Great video. You need an oscilloscope so you can have a visual representation of the voltage variations. They will be highs and lows; 1’s and 0’s. Have fun
Funny you say that! I was just looking at oscilloscopes the other day because I want to do more with hardware and it seemed like a good tool to have in the kit. Thanks for the suggestion!
Thanks for checking in on me, Bruce. I've just been super busy and haven't had the motivation to post anything new in a while. I hope to post something new soon though!
I honestly don't have any experience with Fedora Security Lab. I haven't used anything similar to RedHat since CentOS was a thing, but maybe it's time to take FSL for a test drive. Thanks for the suggestion!
Is there an easy way to develop a bypass technique like this? I want to solve it myself because the update is fast. But it's hard because I'm not a great developer.

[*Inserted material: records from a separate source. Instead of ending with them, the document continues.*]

(** * agrisig_data: the parcel dashboard script ([app.py])

    A shallow embedding of the Streamlit script: the collection held in
    [st.session_state], the persisted GeoJSON file, the memo of
    [load_data], one run of the script per user interaction with every
    place where the run can stop, and the page that a completed run
    renders.

    A GeoDataFrame is its list of rows in order; a frame read from a file
    has the five columns the script names exactly when it has a row. Row
    labels are positions, as [read_file] and
    [concat(..., ignore_index=True)] produce them. The page furniture and
    the map viewport do not depend on the data and are left out. *)

From Stdlib Require Import QArith.
From stdpp Require Import base option list strings gmap sorting.

Open Scope string_scope.
Open Scope list_scope.

(** ** Numbers

    [superficie], [rendement_kg_ha] and the coordinates are float64 or
    int64 values. What pandas, numpy, Python and the GeoJSON writer
    compute from them is theirs: the script is embedded over any carrier
    that offers these operations, and nothing is assumed about them. *)

Class Numeric (num : Type) := {
  lit          : Q -> num;          (* a numeric literal of the script *)
  series_sum   : list num -> num;   (* [Series.sum()] *)
  series_mean  : list num -> num;   (* [.mean()] of one group *)
  round2       : num -> num;        (* [round(x, 2)] *)
  stored       : num -> num;        (* an attribute as read back from the
                                       file it was written to *)
  stored_coord : num -> num         (* a coordinate, likewise *)
}.

Section Dashboard.

Context {num : Type} {NUM : Numeric num}.

(** ** Data model *)

(** A polygon given by its exterior ring, as [shapely.geometry.Polygon]
    receives it. *)
Inductive Geometry :=
  | Polygon (shell : list (num * num)).

(** The vertices of a closed ring: the closing point repeats the first. *)
Definition vertices (g : Geometry) : list (num * num) :=
  match g with
  | Polygon shell => removelast shell
  end.

(** One row of the GeoDataFrame, with the columns of [new_row]. *)
Record Row := mkRow {
  culture         : string;
  region          : string;
  superficie      : num;
  rendement_kg_ha : num;
  geometry        : Geometry
}.

(** A GeoDataFrame: its coordinate reference system and its rows. *)
Record GeoDataFrame := mkGdf {
  crs  : string;
  rows : list Row
}.

(** [len(gdf)] *)
Definition len (rs : list Row) : nat := length rs.

(** [gdf.empty] *)
Definition gdf_empty (rs : list Row) : bool :=
  match rs with
  | [] => true
  | _ :: _ => false
  end.

(** [Series.unique()]: the distinct values in order of first appearance. *)
Fixpoint unique_from (seen : list string) (xs : list string) : list string :=
  match xs with
  | [] => []
  | x :: xs' =>
      if bool_decide (x ∈ seen) then unique_from seen xs'
      else x :: unique_from (x :: seen) xs'
  end.

Definition unique (xs : list string) : list string := unique_from [] xs.

(** [Series.isin(values)]: a boolean Series, one entry per row. *)
Definition isin (col : list string) (values : list string) : list bool :=
  map (fun v => bool_decide (v ∈ values)) col.

(** [mask1 & mask2] on boolean Series of the same frame. *)
Fixpoint and_series (m1 m2 : list bool) : list bool :=
  match m1, m2 with
  | b1 :: m1', b2 :: m2' => (b1 && b2) :: and_series m1' m2'
  | _, _ => []
  end.

(** [gdf[mask]]: the rows whose mask entry is true. *)
Fixpoint select (rs : list Row) (mask : list bool) : list Row :=
  match rs, mask with
  | r :: rs', b :: mask' =>
      if b then r :: select rs' mask' else select rs' mask'
  | _, _ => []
  end.

(** Lines 75-78: [filtered_gdf]. *)
Definition filtered_gdf (data : list Row) (regions cultures : list string)
  : list Row :=
  select data
    (and_series (isin (map region data) regions)
                (isin (map culture data) cultures)).

(** ** Summary statistics *)

(** Line 90: [round(filtered_gdf['superficie'].sum(), 2)]. *)
Definition total_area (view : list Row) : num :=
  round2 (series_sum (map superficie view)).

(** The order in which [groupby] lists its keys ([sort=True]). *)
Definition str_le (a b : string) : Prop := String.leb a b.

Definition group (k : string) (view : list Row) : list Row :=
  filter (fun r => culture r = k) view.

(** Line 95:
    [filtered_gdf.groupby("culture")["rendement_kg_ha"].mean().reset_index()],
    one line per culture, the keys in increasing order. *)
Definition groupby_mean (view : list Row) : list (string * num) :=
  map (fun k => (k, series_mean (map rendement_kg_ha (group k view))))
      (merge_sort str_le (unique (map culture view))).

(** ** Plain tables: [drop(columns=...)] and [to_csv] *)

Inductive Cell :=
  | CText (s : string)
  | CNum (x : num)
  | CGeom (g : Geometry).

Record DataFrame := mkFrame {
  columns : list string;
  body    : list (list Cell)
}.

Definition gdf_columns : list string :=
  ["culture"; "region"; "superficie"; "rendement_kg_ha"; "geometry"].

Definition row_cells (r : Row) : list Cell :=
  [CText (culture r); CText (region r); CNum (superficie r);
   CNum (rendement_kg_ha r); CGeom (geometry r)].

(** The filtered GeoDataFrame seen as a table with named columns. *)
Definition as_frame (rs : list Row) : DataFrame :=
  {| columns := gdf_columns; body := map row_cells rs |}.

(** Position of a column label. *)
Fixpoint column_index (name : string) (cols : list string) : option nat :=
  match cols with
  | [] => None
  | c :: cols' =>
      if bool_decide (c = name) then Some 0
      else S <$> column_index name cols'
  end.

(** [df.drop(columns=name)] on a frame whose labels are distinct; [None]
    stands for pandas' [KeyError]. *)
Definition drop_columns (name : string) (df : DataFrame) : option DataFrame :=
  i ← column_index name (columns df);
  Some {| columns := delete i (columns df);
          body := map (delete i) (body df) |}.

(** [df.to_csv(index=False)]: the header record, then one record per
    row; the row labels are left out. *)
Definition to_csv (df : DataFrame) : list (list Cell) :=
  map CText (columns df) :: body df.

(** [pd.concat([a, b], ignore_index=True)]: the rows of [a], then those of
    [b], renumbered from 0; the frame keeps the reference system of [a]. *)
Definition concat (a b : GeoDataFrame) : GeoDataFrame :=
  {| crs := crs a; rows := rows a ++ rows b |}.

(** ** What a file keeps of a frame

    Writing a frame as GeoJSON and reading it back gives the same records
    in the same order with the same texts; each number and each coordinate
    comes back as the writer stored it, which need not be the value that
    was written. *)

Definition stored_geometry (g : Geometry) : Geometry :=
  match g with
  | Polygon shell =>
      Polygon (map (fun p => (stored_coord p.1, stored_coord p.2)) shell)
  end.

Definition stored_row (r : Row) : Row :=
  {| culture := culture r;
     region := region r;
     superficie := stored (superficie r);
     rendement_kg_ha := stored (rendement_kg_ha r);
     geometry := stored_geometry (geometry r) |}.

Definition stored_frame (d : GeoDataFrame) : GeoDataFrame :=
  {| crs := crs d; rows := map stored_row (rows d) |}.

(** ** The world of the script

    The server process holds the GeoJSON file, the logo, and the value
    memoised by [@st.cache_data] for [load_data]; they are shared by all
    sessions. Each browser session has its own [st.session_state], a
    dictionary. *)

Record Server := mkServer {
  fs       : option GeoDataFrame;  (* what reading
                                      data/parcelles_multiculture.geojson
                                      returns; [None]: missing or unreadable *)
  cache    : option GeoDataFrame;  (* the memoised result of [load_data] *)
  logo     : bool;                 (* images/logo.png can be opened *)
  writable : bool                  (* the data file can be written *)
}.

Inductive Error :=
  | DataUnavailable              (* [gpd.read_file] raised *)
  | KeyError (key : string)      (* no such session entry or column *)
  | LogoUnavailable              (* [Image.open] raised *)
  | WriteFailed                  (* [gdf.to_file] raised *)
  | IndexError.                  (* [m.add_gdf] raised on an empty frame *)

(** A run either completes with a value or stops at an exception; the
    state reached so far is kept in both cases. *)
Inductive Result (A : Type) :=
  | Ok (a : A) (ss : gmap string GeoDataFrame) (srv : Server)
  | Raise (e : Error) (ss : gmap string GeoDataFrame) (srv : Server).
Global Arguments Ok {A} a ss srv.
Global Arguments Raise {A} e ss srv.

Definition Script (A : Type) : Type :=
  gmap string GeoDataFrame -> Server -> Result A.

Definition pure {A} (a : A) : Script A := fun ss srv => Ok a ss srv.

Definition bind {A B} (m : Script A) (k : A -> Script B) : Script B :=
  fun ss srv =>
    match m ss srv with
    | Ok a ss' srv' => k a ss' srv'
    | Raise e ss' srv' => Raise e ss' srv'
    end.

Definition raise {A} (e : Error) : Script A := fun ss srv => Raise e ss srv.
(** ** The claims *)

(** C1.  Every request (a line that is not blank) makes the loop body emit
    exactly four records, in the order first delta, second delta, assistant
    message, result; a run has one record per line of standard output, the
    initialization record and four per request.  On three requests the
    program returns normally, writes exactly 13 lines (the initialization
    record and three groups of four, in that order), and the three result
    records carry [num_turns] 1, 2 and 3. *)
Theorem C1_four_records_per_request :
  (forall (turns : Z) (line : string) (w : world),
      blank line = false ->
      exists content part1 part2,
        fst (body turns line w) = Ok (turns + 1) /\
        records (log (snd (body turns line w))) =
        (records (log w) ++
         [ delta_event part1; delta_event part2;
           assistant_event content; result_event content (turns + 1) ])%list) /\
  (forall stdin : list string,
      length (output stdin) = (1 + 4 * requests stdin)%nat /\
      newlines (stdout (snd (run stdin))) = length (output stdin)) /\
  (forall l1 l2 l3 : string,
      blank l1 = false -> blank l2 = false -> blank l3 = false ->
      fst (run [l1; l2; l3]) = Ok tt /\
      length (output [l1; l2; l3]) = 13%nat /\
      newlines (stdout (snd (run [l1; l2; l3]))) = 13%nat /\
      map type_of (output [l1; l2; l3]) =
      map (fun t => Some (JStr t))
        [ "system";
          "stream_event"; "stream_event"; "assistant"; "result";
          "stream_event"; "stream_event"; "assistant"; "result";
          "stream_event"; "stream_event"; "assistant"; "result" ] /\
      map num_turns (filter is_result (output [l1; l2; l3])) =
      [Some (JInt 1); Some (JInt 2); Some (JInt 3)]).
Proof.
  split; [|split].
  - intros turns line w B.
    exists (joke_at turns), (fst (split (joke_at turns))), (snd (split (joke_at turns))).
    rewrite (body_request turns line w B). cbn [fst snd log].
    split; [reflexivity|]. now rewrite records_app.
  - intros stdin. split; [apply output_length | apply stdout_lines].
  - intros l1 l2 l3 B1 B2 B3.
    assert (R : requests [l1; l2; l3] = 3%nat).
    { unfold requests. cbn [filter]. now rewrite B1, B2, B3. }
    split; [apply run_ok|].
    rewrite stdout_lines, output_length, output_run, R.
    repeat split; reflexivity.
Qed.
(** [pd.to_numeric(df.get(c), errors="coerce").apply(f)]: without the
    column, [to_numeric(None)] is a bare float, which has no [apply]. *)
Definition numeric_column (f : fval -> fval) (c : string) (df : frame) : result (list fval) :=
  let* cells := method_of (df_get c df) in
  Ok (map (fun x => f (to_numeric x)) cells).

(** The DataFrame constructor on the dict, its entries evaluated in order. *)
Definition build_out (df : frame) : result (list (Z * out_row)) :=
  let* name_col := method_of (df_get "product_name" df) in
  let names := map name_of name_col in
  let brands := df_get "brands" df in
  let* calories_col := method_of (df_get "energy-kcal_100g" df) in
  let* calories := apply_each calories_cell calories_col in
  let* nutrient_series :=
    apply_each (fun oc => let* v := numeric_column zero_unless_in_range oc.2 df in
                          Ok (oc.1, v)) nutrient_map in
  let* sizes := numeric_column zero_unless_in_range "serving_size" df in
  let* quantities := numeric_column servings_of "serving_quantity" df in
  Ok (imap (fun i lr =>
              (lr.1,
               {| name := at_row missing names i;
                  brand := match brands with
                           | Some b => Some (at_row missing b i)
                           | None => None
                           end;
                  nutrients := ("calories", at_row NaN calories i)
                               :: map (fun os => (os.1, at_row NaN os.2 i)) nutrient_series;
                  serving_size := at_row NaN sizes i;
                  servings := at_row NaN quantities i |}))
           (rows df)).

(** The body of the loop: every row of the chunk is written. *)
Definition process_chunk (st : state) (df : frame) : result state :=
  let* out := build_out df in
  Ok {| daCount := daCount st + chunksize;
        daHeader := false;
        csv := to_csv out_columns (daHeader st) out (csv st) |}.

Fixpoint run_from (st : state) (chunks : list frame) : state * option exn :=
  match chunks with
  | [] => (st, None)
  | df :: rest =>
      match process_chunk st df with
      | Ok st' => run_from st' rest
      | Raise e => (st, Some e)
      end
  end.

Definition run (chunks : list frame) : state * option exn := run_from init chunks.

Definition output (chunks : list frame) : list (line out_row) := csv (run chunks).1.

(** ** The loop body, row by row *)

Definition build_row (cols : list string) (raw : gmap string cell) : out_row :=
  {| name := name_of (row_cell raw "product_name");
     brand := if bool_decide ("brands" ∈ cols) then Some (row_cell raw "brands") else None;
     nutrients :=
       ("calories", match calories_cell (row_cell raw "energy-kcal_100g") with
                    | Ok v => v
                    | Raise _ => NaN
                    end)
       :: map (fun oc => (oc.1, numeric_cell (row_cell raw oc.2))) nutrient_map;
     serving_size := numeric_cell (row_cell raw "serving_size");
     servings := servings_of (to_numeric (row_cell raw "serving_quantity")) |}.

I feel your pain. I too am not a great developer and building this bypass was a bit of a struggle for me, but I loved every minute of it (well maybe not EVERY minute LOL) and I learned a lot. So, the best advice I have is, don't look for the shortcut. Don't rob yourself of the knowledge and experience that comes from struggling through a problem and learning/failing your way out of it. I'm not saying you shouldn't ask for help, but don't look for the "easy way" while you're learning. Put the time and effort into making sure you understand what it is you're trying to do and eventually you won't have to label yourself as "not a great developer" (even though you probably will any way. DAMN YOU, IMPOSTER SYNDROME!!!) All that said, feel free to check out my code and just modify it for your bypass. Looking at other's code is a great way to learn at a faster pace. I'd even suggest you lean on AI a bit. Since you're learning it can be much faster to learn how to do something using AI, then it is to scour stackoverflow or sift through a book, or hit the right link on the google results page. Just make sure that you're not just doing a straight up copy/paste job without understanding what's going on and filling in the gaps with books,videos,tutorials,etc. Well I hope that helps you out. Now go write some crappy code and then keep massaging it until it does the thing :) Cheers!